◆ TASK TO COMPLETE
Could you print exactly the lines of the listing below, starting at the line that has "Definition MAX_ITEMS : Z := 100." and ending at the line that has "va_items : list pyval;", and only those lines?

◆ RECORDS SHOWN
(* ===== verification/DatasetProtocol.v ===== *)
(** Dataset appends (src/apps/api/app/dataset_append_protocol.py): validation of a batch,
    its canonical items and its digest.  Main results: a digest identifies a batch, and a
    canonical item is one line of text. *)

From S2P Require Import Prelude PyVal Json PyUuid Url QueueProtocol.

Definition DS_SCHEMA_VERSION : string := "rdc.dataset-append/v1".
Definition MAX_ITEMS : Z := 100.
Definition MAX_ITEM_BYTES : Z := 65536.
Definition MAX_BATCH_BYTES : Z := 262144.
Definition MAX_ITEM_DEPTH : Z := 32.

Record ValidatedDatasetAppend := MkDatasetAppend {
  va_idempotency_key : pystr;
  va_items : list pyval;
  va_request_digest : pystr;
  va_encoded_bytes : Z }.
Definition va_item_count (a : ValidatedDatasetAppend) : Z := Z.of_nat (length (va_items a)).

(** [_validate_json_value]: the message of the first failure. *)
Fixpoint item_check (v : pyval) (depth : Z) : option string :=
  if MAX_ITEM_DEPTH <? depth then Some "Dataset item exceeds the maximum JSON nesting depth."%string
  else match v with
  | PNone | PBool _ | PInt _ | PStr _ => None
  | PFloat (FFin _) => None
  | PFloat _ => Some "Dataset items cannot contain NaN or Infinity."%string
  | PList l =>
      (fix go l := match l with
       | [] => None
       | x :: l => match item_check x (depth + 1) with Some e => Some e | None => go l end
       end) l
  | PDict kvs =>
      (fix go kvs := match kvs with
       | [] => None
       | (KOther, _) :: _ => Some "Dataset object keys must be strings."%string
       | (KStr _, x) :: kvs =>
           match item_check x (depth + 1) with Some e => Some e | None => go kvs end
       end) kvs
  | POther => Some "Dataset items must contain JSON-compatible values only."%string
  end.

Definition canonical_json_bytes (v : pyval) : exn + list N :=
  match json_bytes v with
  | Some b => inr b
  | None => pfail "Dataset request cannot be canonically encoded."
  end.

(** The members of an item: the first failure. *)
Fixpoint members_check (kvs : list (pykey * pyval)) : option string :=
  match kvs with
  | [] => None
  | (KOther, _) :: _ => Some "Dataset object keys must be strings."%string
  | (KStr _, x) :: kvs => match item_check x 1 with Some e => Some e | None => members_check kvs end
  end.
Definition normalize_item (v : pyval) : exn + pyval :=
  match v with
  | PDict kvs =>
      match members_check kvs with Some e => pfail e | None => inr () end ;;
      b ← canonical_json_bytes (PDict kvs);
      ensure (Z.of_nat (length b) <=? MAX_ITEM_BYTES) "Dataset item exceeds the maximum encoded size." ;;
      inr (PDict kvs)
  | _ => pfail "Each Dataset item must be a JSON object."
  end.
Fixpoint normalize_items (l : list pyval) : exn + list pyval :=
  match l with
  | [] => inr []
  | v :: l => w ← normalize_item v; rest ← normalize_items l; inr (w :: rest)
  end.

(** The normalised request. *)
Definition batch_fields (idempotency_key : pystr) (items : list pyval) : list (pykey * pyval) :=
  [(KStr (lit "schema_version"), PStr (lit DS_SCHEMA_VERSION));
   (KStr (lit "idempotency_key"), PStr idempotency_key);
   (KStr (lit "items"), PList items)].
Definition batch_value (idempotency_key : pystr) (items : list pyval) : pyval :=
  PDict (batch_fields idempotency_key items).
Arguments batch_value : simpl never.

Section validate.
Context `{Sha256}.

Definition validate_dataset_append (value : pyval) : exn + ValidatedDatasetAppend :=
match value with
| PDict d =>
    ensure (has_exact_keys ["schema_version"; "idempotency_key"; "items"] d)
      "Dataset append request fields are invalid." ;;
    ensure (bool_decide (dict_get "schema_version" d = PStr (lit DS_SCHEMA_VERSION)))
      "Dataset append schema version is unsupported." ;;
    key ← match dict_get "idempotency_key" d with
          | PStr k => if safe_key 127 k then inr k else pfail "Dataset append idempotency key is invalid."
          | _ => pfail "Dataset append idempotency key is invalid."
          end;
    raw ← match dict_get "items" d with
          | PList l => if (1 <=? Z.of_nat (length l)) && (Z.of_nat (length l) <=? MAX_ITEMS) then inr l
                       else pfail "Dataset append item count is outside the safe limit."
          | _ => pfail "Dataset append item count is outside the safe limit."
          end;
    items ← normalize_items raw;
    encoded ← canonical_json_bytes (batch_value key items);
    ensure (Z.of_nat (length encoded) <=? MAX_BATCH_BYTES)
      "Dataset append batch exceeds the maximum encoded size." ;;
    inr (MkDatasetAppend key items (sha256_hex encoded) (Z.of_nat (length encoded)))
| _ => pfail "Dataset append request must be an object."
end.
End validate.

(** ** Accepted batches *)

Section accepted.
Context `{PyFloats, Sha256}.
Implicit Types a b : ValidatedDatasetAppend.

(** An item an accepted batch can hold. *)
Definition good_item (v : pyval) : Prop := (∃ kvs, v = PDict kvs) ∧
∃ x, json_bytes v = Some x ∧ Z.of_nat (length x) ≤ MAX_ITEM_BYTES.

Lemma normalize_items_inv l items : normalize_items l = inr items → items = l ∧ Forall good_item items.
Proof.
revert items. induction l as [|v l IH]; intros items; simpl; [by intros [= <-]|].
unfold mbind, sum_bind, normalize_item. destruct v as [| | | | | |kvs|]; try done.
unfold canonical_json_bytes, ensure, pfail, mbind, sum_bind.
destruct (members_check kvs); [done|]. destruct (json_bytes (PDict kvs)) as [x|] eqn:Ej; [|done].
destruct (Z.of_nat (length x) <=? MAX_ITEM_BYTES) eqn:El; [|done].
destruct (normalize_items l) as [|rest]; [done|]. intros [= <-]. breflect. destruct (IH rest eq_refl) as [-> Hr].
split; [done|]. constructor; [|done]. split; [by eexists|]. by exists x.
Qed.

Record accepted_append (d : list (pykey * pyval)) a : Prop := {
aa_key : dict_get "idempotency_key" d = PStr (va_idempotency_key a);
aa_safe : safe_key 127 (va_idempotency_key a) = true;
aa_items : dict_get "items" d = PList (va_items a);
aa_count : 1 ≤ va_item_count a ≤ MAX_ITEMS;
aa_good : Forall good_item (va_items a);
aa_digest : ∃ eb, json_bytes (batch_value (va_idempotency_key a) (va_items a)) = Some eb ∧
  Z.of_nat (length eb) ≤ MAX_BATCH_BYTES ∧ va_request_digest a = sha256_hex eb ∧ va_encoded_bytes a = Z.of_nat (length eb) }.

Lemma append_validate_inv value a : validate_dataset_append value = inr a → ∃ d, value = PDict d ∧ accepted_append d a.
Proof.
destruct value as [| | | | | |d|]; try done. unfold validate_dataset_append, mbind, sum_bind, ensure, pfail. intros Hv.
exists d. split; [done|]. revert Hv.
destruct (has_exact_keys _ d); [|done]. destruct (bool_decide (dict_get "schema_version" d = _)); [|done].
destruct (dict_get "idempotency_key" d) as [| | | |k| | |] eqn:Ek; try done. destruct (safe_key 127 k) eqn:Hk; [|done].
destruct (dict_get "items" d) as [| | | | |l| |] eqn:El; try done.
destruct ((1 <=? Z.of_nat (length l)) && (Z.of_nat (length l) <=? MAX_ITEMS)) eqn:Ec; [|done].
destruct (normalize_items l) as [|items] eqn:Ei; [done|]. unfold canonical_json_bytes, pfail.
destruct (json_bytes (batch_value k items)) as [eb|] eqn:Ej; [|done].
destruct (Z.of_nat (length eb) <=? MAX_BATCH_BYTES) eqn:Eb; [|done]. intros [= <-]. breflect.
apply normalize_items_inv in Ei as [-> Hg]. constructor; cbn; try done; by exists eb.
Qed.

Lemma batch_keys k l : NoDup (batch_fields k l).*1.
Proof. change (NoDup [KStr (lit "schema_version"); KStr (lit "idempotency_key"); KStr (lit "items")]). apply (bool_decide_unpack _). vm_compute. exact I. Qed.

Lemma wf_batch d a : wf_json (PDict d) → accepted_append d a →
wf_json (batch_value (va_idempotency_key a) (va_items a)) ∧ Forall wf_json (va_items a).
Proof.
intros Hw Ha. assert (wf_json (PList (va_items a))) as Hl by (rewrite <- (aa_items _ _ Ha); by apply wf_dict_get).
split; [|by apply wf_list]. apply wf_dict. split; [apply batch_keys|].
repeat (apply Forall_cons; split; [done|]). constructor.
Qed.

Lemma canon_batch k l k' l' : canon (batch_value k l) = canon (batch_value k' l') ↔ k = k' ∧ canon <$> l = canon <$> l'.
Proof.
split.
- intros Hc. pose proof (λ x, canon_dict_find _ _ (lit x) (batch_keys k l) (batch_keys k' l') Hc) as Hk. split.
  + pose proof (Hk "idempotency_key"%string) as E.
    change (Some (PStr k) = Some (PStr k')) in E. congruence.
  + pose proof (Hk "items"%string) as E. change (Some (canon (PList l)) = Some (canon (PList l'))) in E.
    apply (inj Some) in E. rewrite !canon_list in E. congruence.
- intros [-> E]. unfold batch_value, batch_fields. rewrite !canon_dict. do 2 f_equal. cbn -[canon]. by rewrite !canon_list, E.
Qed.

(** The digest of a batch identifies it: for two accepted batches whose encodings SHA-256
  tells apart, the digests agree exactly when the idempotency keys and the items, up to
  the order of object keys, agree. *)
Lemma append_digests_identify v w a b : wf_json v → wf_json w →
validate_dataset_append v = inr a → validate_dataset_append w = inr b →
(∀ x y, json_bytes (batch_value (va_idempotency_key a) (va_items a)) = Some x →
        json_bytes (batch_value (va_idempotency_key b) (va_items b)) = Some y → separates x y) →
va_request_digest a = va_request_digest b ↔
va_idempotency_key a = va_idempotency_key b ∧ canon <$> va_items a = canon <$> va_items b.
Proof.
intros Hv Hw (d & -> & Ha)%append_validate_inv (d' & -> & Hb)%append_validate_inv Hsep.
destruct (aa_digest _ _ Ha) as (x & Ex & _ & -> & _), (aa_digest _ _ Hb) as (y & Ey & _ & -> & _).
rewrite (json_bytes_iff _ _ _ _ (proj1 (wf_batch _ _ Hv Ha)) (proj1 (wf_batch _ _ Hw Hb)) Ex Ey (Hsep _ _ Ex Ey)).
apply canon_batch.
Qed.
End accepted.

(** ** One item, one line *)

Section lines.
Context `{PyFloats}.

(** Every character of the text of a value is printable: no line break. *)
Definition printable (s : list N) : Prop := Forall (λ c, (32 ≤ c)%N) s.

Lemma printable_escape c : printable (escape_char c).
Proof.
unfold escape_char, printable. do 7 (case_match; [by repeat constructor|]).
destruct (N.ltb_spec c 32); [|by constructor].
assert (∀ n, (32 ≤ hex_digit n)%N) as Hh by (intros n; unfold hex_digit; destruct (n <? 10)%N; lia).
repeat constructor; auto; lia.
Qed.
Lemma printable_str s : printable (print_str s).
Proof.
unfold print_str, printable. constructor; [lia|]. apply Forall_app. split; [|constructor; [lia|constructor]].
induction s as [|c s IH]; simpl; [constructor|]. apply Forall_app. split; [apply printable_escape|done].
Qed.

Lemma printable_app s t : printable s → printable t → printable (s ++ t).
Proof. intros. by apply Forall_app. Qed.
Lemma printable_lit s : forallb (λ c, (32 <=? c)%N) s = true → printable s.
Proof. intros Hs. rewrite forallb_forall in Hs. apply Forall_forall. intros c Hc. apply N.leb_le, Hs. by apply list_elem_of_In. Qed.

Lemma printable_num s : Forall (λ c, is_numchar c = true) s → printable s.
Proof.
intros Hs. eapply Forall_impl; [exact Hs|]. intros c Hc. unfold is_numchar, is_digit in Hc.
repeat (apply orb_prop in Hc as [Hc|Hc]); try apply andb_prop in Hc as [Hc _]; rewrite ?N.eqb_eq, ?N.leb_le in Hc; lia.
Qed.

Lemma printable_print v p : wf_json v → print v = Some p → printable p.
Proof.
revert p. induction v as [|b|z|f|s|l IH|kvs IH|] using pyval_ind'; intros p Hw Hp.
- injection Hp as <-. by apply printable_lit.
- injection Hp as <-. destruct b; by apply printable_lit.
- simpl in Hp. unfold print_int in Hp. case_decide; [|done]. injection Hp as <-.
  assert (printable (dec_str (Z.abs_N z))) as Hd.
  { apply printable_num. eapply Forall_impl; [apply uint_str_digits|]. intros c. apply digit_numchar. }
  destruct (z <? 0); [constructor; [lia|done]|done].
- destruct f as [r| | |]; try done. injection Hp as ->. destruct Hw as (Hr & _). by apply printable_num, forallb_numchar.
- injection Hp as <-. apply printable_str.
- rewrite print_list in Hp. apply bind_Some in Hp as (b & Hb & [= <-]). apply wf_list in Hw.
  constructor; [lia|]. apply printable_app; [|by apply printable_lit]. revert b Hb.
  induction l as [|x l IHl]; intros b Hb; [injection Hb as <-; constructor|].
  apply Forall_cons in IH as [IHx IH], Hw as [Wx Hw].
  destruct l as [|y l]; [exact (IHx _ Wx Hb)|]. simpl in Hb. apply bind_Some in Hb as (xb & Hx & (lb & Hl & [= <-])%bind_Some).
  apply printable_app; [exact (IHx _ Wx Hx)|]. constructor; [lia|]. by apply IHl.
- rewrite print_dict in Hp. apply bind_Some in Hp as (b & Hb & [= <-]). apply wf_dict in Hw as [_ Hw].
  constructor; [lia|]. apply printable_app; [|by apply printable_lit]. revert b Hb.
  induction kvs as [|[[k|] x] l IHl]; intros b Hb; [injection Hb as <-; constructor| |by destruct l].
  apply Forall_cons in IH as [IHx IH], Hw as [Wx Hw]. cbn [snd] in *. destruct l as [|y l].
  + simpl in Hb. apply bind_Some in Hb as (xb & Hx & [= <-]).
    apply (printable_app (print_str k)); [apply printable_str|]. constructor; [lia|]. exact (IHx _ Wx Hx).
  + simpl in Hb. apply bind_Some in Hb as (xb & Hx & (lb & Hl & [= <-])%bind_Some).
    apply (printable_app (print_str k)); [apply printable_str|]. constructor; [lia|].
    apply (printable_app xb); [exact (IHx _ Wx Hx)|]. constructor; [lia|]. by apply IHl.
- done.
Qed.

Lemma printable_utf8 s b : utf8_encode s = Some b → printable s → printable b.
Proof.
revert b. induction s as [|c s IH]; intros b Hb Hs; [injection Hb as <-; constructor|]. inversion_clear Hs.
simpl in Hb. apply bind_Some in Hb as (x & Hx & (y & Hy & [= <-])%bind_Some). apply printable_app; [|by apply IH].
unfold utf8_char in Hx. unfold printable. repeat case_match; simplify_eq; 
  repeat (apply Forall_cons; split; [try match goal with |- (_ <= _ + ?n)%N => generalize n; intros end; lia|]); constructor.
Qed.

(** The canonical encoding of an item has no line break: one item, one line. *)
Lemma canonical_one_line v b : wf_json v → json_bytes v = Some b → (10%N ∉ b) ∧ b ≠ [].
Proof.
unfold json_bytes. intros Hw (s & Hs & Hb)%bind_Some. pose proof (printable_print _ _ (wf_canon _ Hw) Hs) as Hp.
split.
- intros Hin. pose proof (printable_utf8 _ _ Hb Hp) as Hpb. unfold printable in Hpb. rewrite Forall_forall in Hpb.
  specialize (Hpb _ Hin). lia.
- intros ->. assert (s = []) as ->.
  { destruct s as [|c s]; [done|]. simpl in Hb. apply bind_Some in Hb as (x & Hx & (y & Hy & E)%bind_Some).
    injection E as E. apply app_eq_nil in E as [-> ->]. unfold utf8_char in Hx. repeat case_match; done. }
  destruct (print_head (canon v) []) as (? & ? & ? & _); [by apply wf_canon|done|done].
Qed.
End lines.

==

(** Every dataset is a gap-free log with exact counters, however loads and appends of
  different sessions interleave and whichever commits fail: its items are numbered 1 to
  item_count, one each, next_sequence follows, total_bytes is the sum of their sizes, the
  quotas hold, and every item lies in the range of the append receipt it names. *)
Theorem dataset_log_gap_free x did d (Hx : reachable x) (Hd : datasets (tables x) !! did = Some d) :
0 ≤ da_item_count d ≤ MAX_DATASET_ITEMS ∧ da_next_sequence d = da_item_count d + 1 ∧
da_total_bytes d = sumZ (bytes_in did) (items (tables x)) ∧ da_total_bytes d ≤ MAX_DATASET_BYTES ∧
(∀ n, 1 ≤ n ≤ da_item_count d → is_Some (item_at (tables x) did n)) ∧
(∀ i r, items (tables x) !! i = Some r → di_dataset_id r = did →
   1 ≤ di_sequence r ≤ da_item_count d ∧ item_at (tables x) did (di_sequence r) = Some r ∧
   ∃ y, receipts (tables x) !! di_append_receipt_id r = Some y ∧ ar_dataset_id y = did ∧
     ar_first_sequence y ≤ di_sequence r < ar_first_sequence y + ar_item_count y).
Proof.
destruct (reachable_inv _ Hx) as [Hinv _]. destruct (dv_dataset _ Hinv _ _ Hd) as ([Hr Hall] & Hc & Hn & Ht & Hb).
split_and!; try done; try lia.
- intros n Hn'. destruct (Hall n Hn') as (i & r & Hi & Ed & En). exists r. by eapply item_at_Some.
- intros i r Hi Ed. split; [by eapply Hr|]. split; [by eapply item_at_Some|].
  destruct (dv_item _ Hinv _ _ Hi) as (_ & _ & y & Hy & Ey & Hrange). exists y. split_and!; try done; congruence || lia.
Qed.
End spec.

...

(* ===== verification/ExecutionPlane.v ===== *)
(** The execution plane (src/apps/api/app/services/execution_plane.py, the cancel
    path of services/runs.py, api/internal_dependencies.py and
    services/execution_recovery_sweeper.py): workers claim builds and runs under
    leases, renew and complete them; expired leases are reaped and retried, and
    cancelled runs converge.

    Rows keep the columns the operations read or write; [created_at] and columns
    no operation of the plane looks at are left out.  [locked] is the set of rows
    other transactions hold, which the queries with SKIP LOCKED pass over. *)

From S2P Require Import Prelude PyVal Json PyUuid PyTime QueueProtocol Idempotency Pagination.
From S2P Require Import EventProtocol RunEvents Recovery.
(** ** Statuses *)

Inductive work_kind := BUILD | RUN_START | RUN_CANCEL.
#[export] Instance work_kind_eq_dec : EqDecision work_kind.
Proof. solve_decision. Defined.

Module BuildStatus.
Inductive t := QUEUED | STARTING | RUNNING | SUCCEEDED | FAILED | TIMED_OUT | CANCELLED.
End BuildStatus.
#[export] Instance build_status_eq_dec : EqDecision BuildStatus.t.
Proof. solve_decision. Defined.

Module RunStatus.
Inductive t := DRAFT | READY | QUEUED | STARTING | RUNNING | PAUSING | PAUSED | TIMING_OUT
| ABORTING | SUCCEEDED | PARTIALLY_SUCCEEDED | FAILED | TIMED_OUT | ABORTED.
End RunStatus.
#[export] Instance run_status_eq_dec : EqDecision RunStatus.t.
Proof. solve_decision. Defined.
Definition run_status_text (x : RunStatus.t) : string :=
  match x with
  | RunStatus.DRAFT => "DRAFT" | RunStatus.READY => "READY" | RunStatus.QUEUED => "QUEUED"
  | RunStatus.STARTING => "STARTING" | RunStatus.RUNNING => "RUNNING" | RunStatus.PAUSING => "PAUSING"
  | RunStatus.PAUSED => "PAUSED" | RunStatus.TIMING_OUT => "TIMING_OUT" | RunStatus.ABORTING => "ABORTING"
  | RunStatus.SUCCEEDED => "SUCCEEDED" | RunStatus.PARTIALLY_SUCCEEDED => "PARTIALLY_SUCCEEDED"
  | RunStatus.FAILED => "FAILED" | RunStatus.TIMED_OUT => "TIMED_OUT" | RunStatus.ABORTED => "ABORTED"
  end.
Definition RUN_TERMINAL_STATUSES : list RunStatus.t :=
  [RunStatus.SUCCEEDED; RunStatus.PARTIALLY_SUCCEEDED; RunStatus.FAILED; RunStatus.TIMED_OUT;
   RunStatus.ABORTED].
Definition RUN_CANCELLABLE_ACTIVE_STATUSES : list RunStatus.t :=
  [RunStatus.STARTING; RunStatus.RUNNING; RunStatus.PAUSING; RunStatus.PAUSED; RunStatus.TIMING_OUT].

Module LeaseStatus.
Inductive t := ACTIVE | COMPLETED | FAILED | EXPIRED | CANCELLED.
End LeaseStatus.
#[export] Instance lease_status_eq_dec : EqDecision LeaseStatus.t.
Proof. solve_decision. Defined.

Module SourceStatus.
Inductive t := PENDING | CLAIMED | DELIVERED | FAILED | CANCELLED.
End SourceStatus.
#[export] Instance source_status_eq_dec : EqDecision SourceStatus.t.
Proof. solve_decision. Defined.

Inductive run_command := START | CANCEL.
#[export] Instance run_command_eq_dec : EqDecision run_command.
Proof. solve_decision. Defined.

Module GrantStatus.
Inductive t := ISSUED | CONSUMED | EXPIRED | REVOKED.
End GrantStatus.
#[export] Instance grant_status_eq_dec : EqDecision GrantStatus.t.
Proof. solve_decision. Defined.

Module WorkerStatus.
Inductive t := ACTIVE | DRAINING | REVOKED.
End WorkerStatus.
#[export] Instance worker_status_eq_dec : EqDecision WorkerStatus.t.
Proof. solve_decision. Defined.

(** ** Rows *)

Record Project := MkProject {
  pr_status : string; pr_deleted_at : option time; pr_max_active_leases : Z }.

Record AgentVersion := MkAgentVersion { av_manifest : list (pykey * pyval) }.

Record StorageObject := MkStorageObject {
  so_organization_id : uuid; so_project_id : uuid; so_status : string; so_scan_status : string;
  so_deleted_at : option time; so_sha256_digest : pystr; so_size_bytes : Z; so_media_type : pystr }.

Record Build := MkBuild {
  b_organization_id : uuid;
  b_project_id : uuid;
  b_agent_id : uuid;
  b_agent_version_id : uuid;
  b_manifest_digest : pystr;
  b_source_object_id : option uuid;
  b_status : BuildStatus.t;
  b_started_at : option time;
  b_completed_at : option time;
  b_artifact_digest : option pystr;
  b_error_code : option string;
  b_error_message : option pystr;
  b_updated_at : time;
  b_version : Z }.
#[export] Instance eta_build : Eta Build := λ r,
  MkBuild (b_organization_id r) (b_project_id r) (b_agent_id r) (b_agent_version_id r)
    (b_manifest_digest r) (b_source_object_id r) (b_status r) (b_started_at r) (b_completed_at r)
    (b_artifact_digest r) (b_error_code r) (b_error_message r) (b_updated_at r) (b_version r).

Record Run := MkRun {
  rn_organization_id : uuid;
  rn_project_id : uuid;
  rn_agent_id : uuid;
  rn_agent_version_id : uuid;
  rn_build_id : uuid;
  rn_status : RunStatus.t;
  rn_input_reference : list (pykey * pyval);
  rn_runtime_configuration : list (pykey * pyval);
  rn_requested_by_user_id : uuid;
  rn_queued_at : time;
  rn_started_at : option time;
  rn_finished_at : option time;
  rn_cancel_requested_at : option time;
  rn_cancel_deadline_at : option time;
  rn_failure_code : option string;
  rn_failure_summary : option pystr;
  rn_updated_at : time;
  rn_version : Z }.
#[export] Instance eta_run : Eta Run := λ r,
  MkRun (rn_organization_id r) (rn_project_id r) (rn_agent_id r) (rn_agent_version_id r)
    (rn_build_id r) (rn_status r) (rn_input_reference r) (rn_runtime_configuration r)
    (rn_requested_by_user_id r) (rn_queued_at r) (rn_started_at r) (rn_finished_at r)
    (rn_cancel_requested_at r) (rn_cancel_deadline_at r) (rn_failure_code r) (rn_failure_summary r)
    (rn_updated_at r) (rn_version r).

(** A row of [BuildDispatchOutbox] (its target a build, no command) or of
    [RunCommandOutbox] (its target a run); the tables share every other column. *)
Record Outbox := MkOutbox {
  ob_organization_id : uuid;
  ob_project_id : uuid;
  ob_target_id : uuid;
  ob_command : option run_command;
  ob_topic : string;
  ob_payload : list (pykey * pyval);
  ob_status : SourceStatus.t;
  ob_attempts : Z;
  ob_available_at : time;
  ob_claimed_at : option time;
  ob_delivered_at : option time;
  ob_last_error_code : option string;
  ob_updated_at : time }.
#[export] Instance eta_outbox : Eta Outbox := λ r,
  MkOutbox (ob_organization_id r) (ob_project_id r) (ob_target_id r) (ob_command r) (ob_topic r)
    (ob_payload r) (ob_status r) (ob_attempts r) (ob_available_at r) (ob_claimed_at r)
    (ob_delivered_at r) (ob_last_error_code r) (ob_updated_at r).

◆ REPLY
Definition MAX_ITEMS : Z := 100.
Definition MAX_ITEM_BYTES : Z := 65536.
Definition MAX_BATCH_BYTES : Z := 262144.
Definition MAX_ITEM_DEPTH : Z := 32.

Record ValidatedDatasetAppend := MkDatasetAppend {
  va_idempotency_key : pystr;
  va_items : list pyval;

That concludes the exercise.